==== Input data

(** ** Operations on derived files. *)
Lemma other_segment f f' n k : same_but [n] f f' -> (forall h, n <> NSegment h) -> file_of f' (NSegment k) = file_of f (NSegment k).
Proof. intros Hs Hn. apply (same_but_at [n] f f'); [done|]. intros Hin%list_elem_of_singleton. by destruct (Hn k). Qed.
Lemma create_calm n : (forall h, n <> NSegment h) -> calm t (fenced_op (fun f => jf_create f n)).
Proof.
  intros Hn. apply calm_fenced. intros f k. destruct (jf_create f n) as [r f'] eqn:E. apply create_law in E as [Hs _].
  by eapply other_segment.
Qed.
Lemma sync_calm n : calm t (fenced_op (fun f => jf_sync f n)).
Proof.
  apply calm_fenced. intros f k. destruct (jf_sync f n) as [r f'] eqn:E. apply sync_law in E. apply E, not_elem_of_nil.
Qed.
Lemma remove_keeps n f k : file_of (jf_remove f n).2 (NSegment k) = file_of f (NSegment k).
Proof.
  destruct (jf_remove f n) as [r f'] eqn:E. apply remove_law in E as (Hs & Hn & _).
  destruct (decide (n = NSegment k)) as [->|]; [by destruct Hn as [?|[? _]]|]. apply (same_but_at [n] f f'); [done|]. set_solver.
Qed.
Lemma publish_calm from to : (forall h, from <> NSegment h) -> (forall h, to <> NSegment h) -> from <> to ->
  calm t (fenced_op (fun f => jf_publish f from to)).
Proof.
  intros Hf Ht Hn. apply calm_fenced. intros f k. destruct (jf_publish f from to) as [r f'] eqn:E. apply publish_law in E as [Hs _]; [|done].
  apply Hs. intros [?|[?|[]%elem_of_nil]%elem_of_cons]%elem_of_cons; naive_solver.
Qed.
Lemma write_keeps n o b f : (forall h, n <> NSegment h) -> forall k, file_of (jf_write_at f n o b).2 (NSegment k) = file_of f (NSegment k).
Proof.
  intros Hn k. destruct (jf_write_at f n o b) as [r f'] eqn:E. apply write_law in E as (Hs & _). by eapply other_segment.
Qed.
Definition segments_same f f' : Prop := forall k, file_of f' (NSegment k) = file_of f (NSegment k).
#[export] Instance segments_same_pre : PreOrder segments_same.
Proof. split; [by intros f k|]. intros f g h Hfg Hgh k. by rewrite Hgh, Hfg. Qed.
Lemma sink_write_same n o b : (forall h, n <> NSegment h) -> steps_by (fun s s' => segments_same s.1 s'.1) (sink_write n o b).
Proof.
  intros Hn [f x] k. unfold sink_write. cbn [fst]. pose proof (write_keeps n o b f Hn k) as Hw.
  by destruct (jf_write_at f n o b) as [[[]|e|] f'].
Qed.
#[export] Instance sink_same_pre : PreOrder (fun s s' : FilesSink => segments_same s.1 s'.1).
Proof. split; [by intros s|]. intros a b c Hab Hbc. by etransitivity. Qed.
Lemma run_writes_calm n h entries : (forall k, n <> NSegment k) -> calm t (run_writes n h entries).
Proof.
  intros Hn log j Hr Hd. unfold run_writes.
  assert (steps_by (fun s s' => segments_same s.1 s'.1) (write_entries n h entries)) as Hs.
  { unfold write_entries. steps; first [apply steps_new|apply steps_push_all|apply steps_finish]; try apply _; intros; by apply sink_write_same. }
  specialize (Hs (jd_files j, None)). destruct (write_entries n h entries (jd_files j, None)) as [r [f x]]. cbn in *. by eapply durable_same.
Qed.
Lemma merge_calm {A} (c : ST F ReplayError A) : steps_by segments_same c -> calm t (on_merge c).
Proof.
  intros Hs log j Hr Hd. unfold on_merge. specialize (Hs (jd_files j)). destruct (c (jd_files j)) as [r f]. by eapply durable_same.
Qed.
Lemma merge_write_same n o b : (forall h, n <> NSegment h) -> steps_by segments_same (merge_write n o b).
Proof.
  intros Hn f k. unfold merge_write. pose proof (write_keeps n o b f Hn k) as Hw. by destruct (jf_write_at f n o b).
Qed.
Lemma point_calm p : calm t (at_point p).
Proof. by intros log j. Qed.
Lemma tip_clear s : tip (clear_delta s) = tip s.
Proof. by destruct s. Qed.
End Durable.
Ltac calm :=
  cbv zeta;
  lazymatch goal with
  | |- calm _ (st_bind st_get _) => apply calm_get_bind; intros ? ? ?; calm
  | |- calm _ (st_bind _ _) => apply calm_bind; [calm|intros ?; calm]
  | |- calm _ (st_ret _) => apply calm_ret
  | |- calm _ (st_lift _) => apply calm_lift
  | |- calm _ (replaying _) => apply calm_lift
  | |- calm _ st_get => apply calm_get
  | |- calm _ (st_set (jset_state _)) => idtac
  | |- calm _ (st_set _) => apply calm_set; intros; repeat case_match; split_and!; done
  | |- calm _ (derive _ _) => apply calm_set; intros; split_and!; done
  | |- calm _ (underive _) => apply calm_set; intros; split_and!; done
  | |- calm _ (at_point _) => apply point_calm
  | |- calm _ (fence_file _) => apply calm_fence
  | |- calm _ (fenced_op (fun f => jf_create f _)) => apply create_calm; first [assumption|by intros ? [=]]
  | |- calm _ (fenced_op (fun f => jf_sync f _)) => apply sync_calm
  | |- calm _ (fenced_op (fun f => jf_publish f _ _)) => apply publish_calm; [by intros ? [=]..|done]
  | |- calm _ (fenced_op (fun f => jf_remove f _)) => apply calm_fenced; intros; apply remove_keeps
  | |- calm _ (on_files (fun f => jf_remove f _)) => apply calm_files; intros; apply remove_keeps
  | |- calm _ (run_writes _ _ _) => apply run_writes_calm; by intros ? [=]
  | |- calm _ (match _ with _ => _ end) => case_match; calm
  | |- _ => idtac
  end.
Section DurableRoll.
Context `{Hasher, Unicode, !HasherOk, !RecordCodec JournalRecord, FilesOk F}.
Implicit Types (j : SegmentJournal F) (f : F) (log : bytes).
Context (t : Tip).
Lemma read_free_calm : calm t read_free.
Proof. unfold read_free. calm. Qed.
Lemma write_file_calm n b p : (forall h, n <> NSegment h) -> calm t (write_file n b p).
Proof.
  intros Hn. unfold write_file. calm. apply calm_files. intros f k. by apply write_keeps.
Qed.
Lemma write_run_calm level first last entries : calm t (write_run level first last entries).
Proof. unfold write_run. calm. Qed.
Lemma remove_all_calm names : calm t (remove_all names).
Proof. induction names as [|n names IH]; cbn [remove_all]; calm. exact IH. Qed.
Lemma retire_calm : calm t retire.
Proof. unfold retire. calm. apply remove_all_calm. Qed.
Lemma roll_checkpoint_calm head run : calm t (roll_checkpoint head run).
Proof.
  unfold roll_checkpoint, publish_checkpoint, adopt_roll. calm; [apply write_file_calm; by intros ? [=]|]. apply calm_state. rewrite tip_clear. by eapply du_tip.
Qed.
Lemma roll_derived_calm : calm t roll_derived.
Proof. unfold roll_derived. calm; [apply write_run_calm|apply roll_checkpoint_calm]. Qed.
End DurableRoll.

========

#### [Problem to work on]
Among the records above, extract exactly the lines from the line with "calm_files; intros; apply remove_keeps" to the line with "Proof. unfold read_free. calm. Qed.", both lines included, and leave out the rest.

#### [Completed exercise]
  | |- calm _ (on_files (fun f => jf_remove f _)) => apply calm_files; intros; apply remove_keeps
  | |- calm _ (run_writes _ _ _) => apply run_writes_calm; by intros ? [=]
  | |- calm _ (match _ with _ => _ end) => case_match; calm
  | |- _ => idtac
  end.
Section DurableRoll.
Context `{Hasher, Unicode, !HasherOk, !RecordCodec JournalRecord, FilesOk F}.
Implicit Types (j : SegmentJournal F) (f : F) (log : bytes).
Context (t : Tip).
Lemma read_free_calm : calm t read_free.
Proof. unfold read_free. calm. Qed.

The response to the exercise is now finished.